Note that this document is a work-in-progress draft, and has not been adopted by the bqplot project yet.

The Project

The BQplot Project (The Project) is an open source software project. The goal of The Project is to develop open-source software for exploratory and interactive data visualization.

The Software developed by The Project is released under the Apache (or similar) open source license, developed openly and hosted in public GitHub repositories under the bqplot GitHub organization. Examples of Project Software include the bqplot package, the xplot C++ backend to bqplot, the bqscales project, etc.

The Project is developed by a team of distributed developers, called Contributors. Contributors are individuals who have helped the project with code contributions, documentation, designs, community management, etc. Anyone can be a Contributor. Contributors can be affiliated with any legal entity or none. Contributors participate in the project by submitting, reviewing and discussing GitHub Pull Requests and Issues and participating in open and public Project discussions on GitHub, Google+, Hackpad, Gitter chat rooms and mailing lists. The foundation of Project participation is openness and transparency.

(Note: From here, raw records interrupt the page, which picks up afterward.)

(** [df.dropna(subset=[name])] *)
Definition dropna (df : DataFrame) (name : string) : outcome DataFrame :=
  if has_column name (columns df)
  then Ok (mkFrame (columns df)
                   (filter (fun r => notna (row_get name r)) (rows df)))
  else Raise KeyError.

(** [df[mask]] with a boolean mask, one entry per row. *)
Definition select (df : DataFrame) (mask : list bool) : DataFrame :=
  mkFrame (columns df)
          (map snd (filter (fun br => fst br) (combine mask (rows df)))).

(** [df.empty] *)
Definition empty (df : DataFrame) : bool :=
  match columns df, rows df with
  | _ :: _, _ :: _ => false
  | _, _ => true
  end.

(** [Series.str.<method>()] with a method from text to text: what is not
    text becomes missing. *)
Definition str_map (f : string -> string) (c : cell) : cell :=
  match c with
  | Str s => Str (f s)
  | _ => NaN
  end.

(** [Series.str.split(sep).str[0]]: the first piece of each text. *)
Definition str_split_first (sep : ascii) (s : string) : string :=
  match Py.split_on sep s with
  | w :: _ => w
  | [] => EmptyString
  end.

(** [Series.dropna()] *)
Definition series_dropna (s : list cell) : list cell := filter notna s.

(** The hash table behind [unique] and [value_counts]: the keys stay in
    the order in which they were first seen. *)
Fixpoint bump (x : cell) (tbl : list (cell * nat)) : list (cell * nat) :=
  match tbl with
  | [] => [(x, 1%nat)]
  | (y, n) :: t => if cell_eqb y x then (y, S n) :: t else (y, n) :: bump x t
  end.

Definition tally (s : list cell) : list (cell * nat) :=
  fold_left (fun tbl x => bump x tbl) s [].

(** [Series.unique()] *)
Definition unique (s : list cell) : list cell := map fst (tally s).
Lemma pending_below st t u :
  TimersOk st -> TimerIds st -> In (t, u) (pendingTimers st) -> t < nextTimer st.
Proof.
  intros Hok Hids Hin. apply (recorded_below _ Hids u).
  now apply (pending_recorded _ Hok).
Qed.

Lemma find_unique (l : list (Timeout * string)) t u :
  NoDup (map fst l) -> In (t, u) l ->
  find (fun tu => Nat.eqb (fst tu) t) l = Some (t, u).
Proof.
  intros Hnd Hin.
  destruct (find (fun tu => Nat.eqb (fst tu) t) l) as [[t' u']|] eqn:Ef.
  - apply find_some in Ef. destruct Ef as [Hin' E]. simpl in E.
    apply Nat.eqb_eq in E. subst t'.
    now rewrite (NoDup_fst_unique l t u u' Hnd Hin Hin').
  - apply (find_none _ _ Ef) in Hin. simpl in Hin. now rewrite Nat.eqb_refl in Hin.
Qed.

(** What one pass of the debounce does to the timers. *)
Lemma debounce_timers u st :
  TimersOk st -> TimerIds st ->
  TimerIds (debounce u st) /\
  nextTimer (debounce u st) = S (nextTimer st) /\
  In (nextTimer st, u) (pendingTimers (debounce u st)) /\
  JsMap.get u (debounceTimers (debounce u st)) = Some (nextTimer st) /\
  (forall t u', u' <> u ->
     (In (t, u') (pendingTimers (debounce u st)) <-> In (t, u') (pendingTimers st))) /\
  (forall u', u' <> u ->
     JsMap.get u' (debounceTimers (debounce u st)) = JsMap.get u' (debounceTimers st)).
Proof.
  intros Hok Hids. pose proof Hids as [I1 I3 I4].
  assert (G : forall st1,
             debounceTimers st1 = debounceTimers st ->
             nextTimer st1 = nextTimer st ->
             NoDup (map fst (pendingTimers st1)) ->
             (forall x, In x (pendingTimers st1) -> In x (pendingTimers st)) ->
             (forall t u', u' <> u -> In (t, u') (pendingTimers st) ->
                           In (t, u') (pendingTimers st1)) ->
             TimerIds (setDebounceTimer u st1) /\
             nextTimer (setDebounceTimer u st1) = S (nextTimer st) /\
             In (nextTimer st, u) (pendingTimers (setDebounceTimer u st1)) /\
             JsMap.get u (debounceTimers (setDebounceTimer u st1)) = Some (nextTimer st) /\
             (forall t u', u' <> u ->
                (In (t, u') (pendingTimers (setDebounceTimer u st1))
                 <-> In (t, u') (pendingTimers st))) /\
             (forall u', u' <> u ->
                JsMap.get u' (debounceTimers (setDebounceTimer u st1))
                = JsMap.get u' (debounceTimers st))).
  { intros st1 Em En Hnd Hsub Hkeep. unfold setDebounceTimer.
    cbn [pendingTimers debounceTimers nextTimer]. rewrite Em, En.
    split; [split|split; [|split; [|split; [|split]]]].
    - cbn [pendingTimers]. rewrite map_app.
      apply NoDup_app; [assumption | repeat constructor; simpl; tauto |].
      intros x Hx [<-|[]]. apply in_map_iff in Hx. destruct Hx as ([t0 u0] & E & Hx).
      simpl in E. subst t0. apply Hsub in Hx.
      pose proof (pending_below st _ _ Hok Hids Hx). lia.
    - cbn [debounceTimers nextTimer]. intros u' t Hg.
      destruct (string_dec u u') as [<-|Hne].
      + rewrite JsMapFacts.get_set_same in Hg. injection Hg as <-. lia.
      + rewrite JsMapFacts.get_set_other in Hg by assumption.
        pose proof (I3 _ _ Hg). lia.
    - cbn [debounceTimers]. intros u1 u2 t H1 H2.
      destruct (string_dec u u1) as [<-|N1], (string_dec u u2) as [<-|N2];
        [reflexivity| | |].
      + rewrite JsMapFacts.get_set_same in H1. injection H1 as <-.
        rewrite JsMapFacts.get_set_other in H2 by assumption.
        pose proof (I3 _ _ H2). lia.
      + rewrite JsMapFacts.get_set_same in H2. injection H2 as <-.
        rewrite JsMapFacts.get_set_other in H1 by assumption.
        pose proof (I3 _ _ H1). lia.
      + rewrite JsMapFacts.get_set_other in H1, H2 by assumption.
        exact (I4 _ _ _ H1 H2).
    - reflexivity.
    - apply in_or_app. right. now left.
    - apply JsMapFacts.get_set_same.
    - intros t u' Hne. split.
      + intros H. apply in_app_or in H. destruct H as [H|[[= <- <-]|[]]];
          [now apply Hsub | congruence].
      + intros H. apply in_or_app. left. now apply Hkeep.
    - intros u' Hne. apply JsMapFacts.get_set_other. congruence. }
  unfold debounce.
  destruct (JsMap.get u (debounceTimers st)) as [existing|] eqn:Eg.
  - apply G; try reflexivity; cbn [clearTimeout pendingTimers].
    + now apply NoDup_map_fst_filter.
    + intros x Hx. apply filter_In in Hx. tauto.
    + intros t u' Hne Hin. apply filter_In. split; [assumption|].
      cbn [fst]. apply negb_true_iff, Nat.eqb_neq. intros ->.
      apply (pending_recorded _ Hok) in Hin. apply Hne. exact (I4 _ _ _ Hin Eg).
  - apply G; auto.
Qed.
(* ===== verification/Lease.v ===== *)
(** Lease: what a lease promises its holder while it lasts (internal/queue/backend.go:
    Claim, Heartbeat, ReapExpired): any calls of the interface in any order, by anybody,
    with any handles, and which of them spare a given lease.  The drivers' theorems are in
    MemoryLease.v and PostgresLease.v. *)
From S2P Require Import Prelude Queue.

(** ** Any call of the interface *)

Inductive qcall :=
  | QEnqueue (k : WorkUnitKey) (p : bytes) (cost : Z)
  | QClaim (w : WorkerID) (d : duration)
  | QDrain (c : ClaimedUnit) (max : Z)
  | QAck (c : ClaimedUnit) (q : Z)
  | QRelease (c : ClaimedUnit)
  | QHeartbeat (c : ClaimedUnit) (d : duration)
  | QFail (c : ClaimedUnit) (q : Z) (reason : string)
  | QReap (now : time).

Definition do_call {S} `{Queue.Backend S} (e : Env) (x : qcall) (s : S) : S :=
  match x with
  | QEnqueue k p c => (be_Enqueue e k p c s).1
  | QClaim w d => (be_Claim e w d s).1
  | QDrain c max => (be_Drain e c max s).1
  | QAck c q => (be_Ack e c q s).1
  | QRelease c => (be_Release e c s).1
  | QHeartbeat c d => (be_Heartbeat e c d s).1
  | QFail c q reason => (be_Fail e c q reason s).1
  | QReap now => (be_ReapExpired e now s).1
  end.

Definition do_calls {S} `{Queue.Backend S} (xs : list (Env * qcall)) (s : S) : S :=
  foldl (λ s ex, do_call ex.1 ex.2 s) s xs.

(** A call spares the lease of a holder up to [t]: no call with the holder's handle ends it
    (acknowledges, releases or fails), none shortens it, and no reaper comes after [t].
    [mine]: the handles the driver takes for the holder's; [until]: the end of the lease a
    heartbeat sets. *)
Definition spares (mine : ClaimedUnit → Prop) (until : Env → duration → time) (t : time)
    (ex : Env * qcall) : Prop :=
  match ex.2 with
  | QAck c _ | QRelease c | QFail c _ _ => ¬ mine c
  | QHeartbeat c d => mine c → (t <= until ex.1 d)%Z
  | QReap now => (now <= t)%Z
  | QEnqueue _ _ _ | QClaim _ _ | QDrain _ _ => True
  end.

(** what every call of a sequence keeps, the sequence keeps *)
Lemma do_calls_keep {S} `{Queue.Backend S} (Q : Env * qcall → Prop) (P : S → Prop) xs s :
  (∀ ex s, Q ex → P s → P (do_call ex.1 ex.2 s)) → Forall Q xs → P s → P (do_calls xs s).
Proof.
  intros Hk Hxs. revert s. induction Hxs as [|ex xs Hx _ IH]; intros s Hs; [done|].
  cbn. by apply IH, Hk.
Qed.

Here is a list of the current Contributors to the main BQplot repository:

https://github.com/bqplot/bqplot/graphs/contributors

There are also many other Contributors listed in the logs of other repositories of the bqplot projects.

The Project Community consists of all Contributors and Users of the Project. Contributors work on behalf of and are responsible to the larger Project Community and we strive to keep the barrier between Contributors and Users as low as possible.

Governance

This section describes the governance and leadership model of The Project.

The foundations of Project governance are:

  • Openness & Transparency
  • Active Contribution
  • Institutional Neutrality

The Project leadership consists of a Steering Council.

Steering Council

The Project will have a Steering Council that consists of Project Contributors who have produced contributions that are substantial in quality and quantity, and sustained over at least one year. The overall role of the Council is to ensure, through working taking input from the Community, the long-term well-being of the project, both technically and as a community.

During the everyday project activities, council members participate in discussions, code review and other project activities as peers with all other Contributors and the Community. In these everyday activities, Council Members do not have any special power or privilege through their membership on the Council. Most day-to-day activities do not block on the steering council. However, it is expected that because of the quality and quantity of their contributions and their expert knowledge, Council Members will provide useful guidance, both technical and in terms of project direction, to potentially less experienced contributors.

The Steering Council and its Members play a special role in certain situations. In particular, the Council may:

  • Make decisions about the overall scope, vision and direction of the project.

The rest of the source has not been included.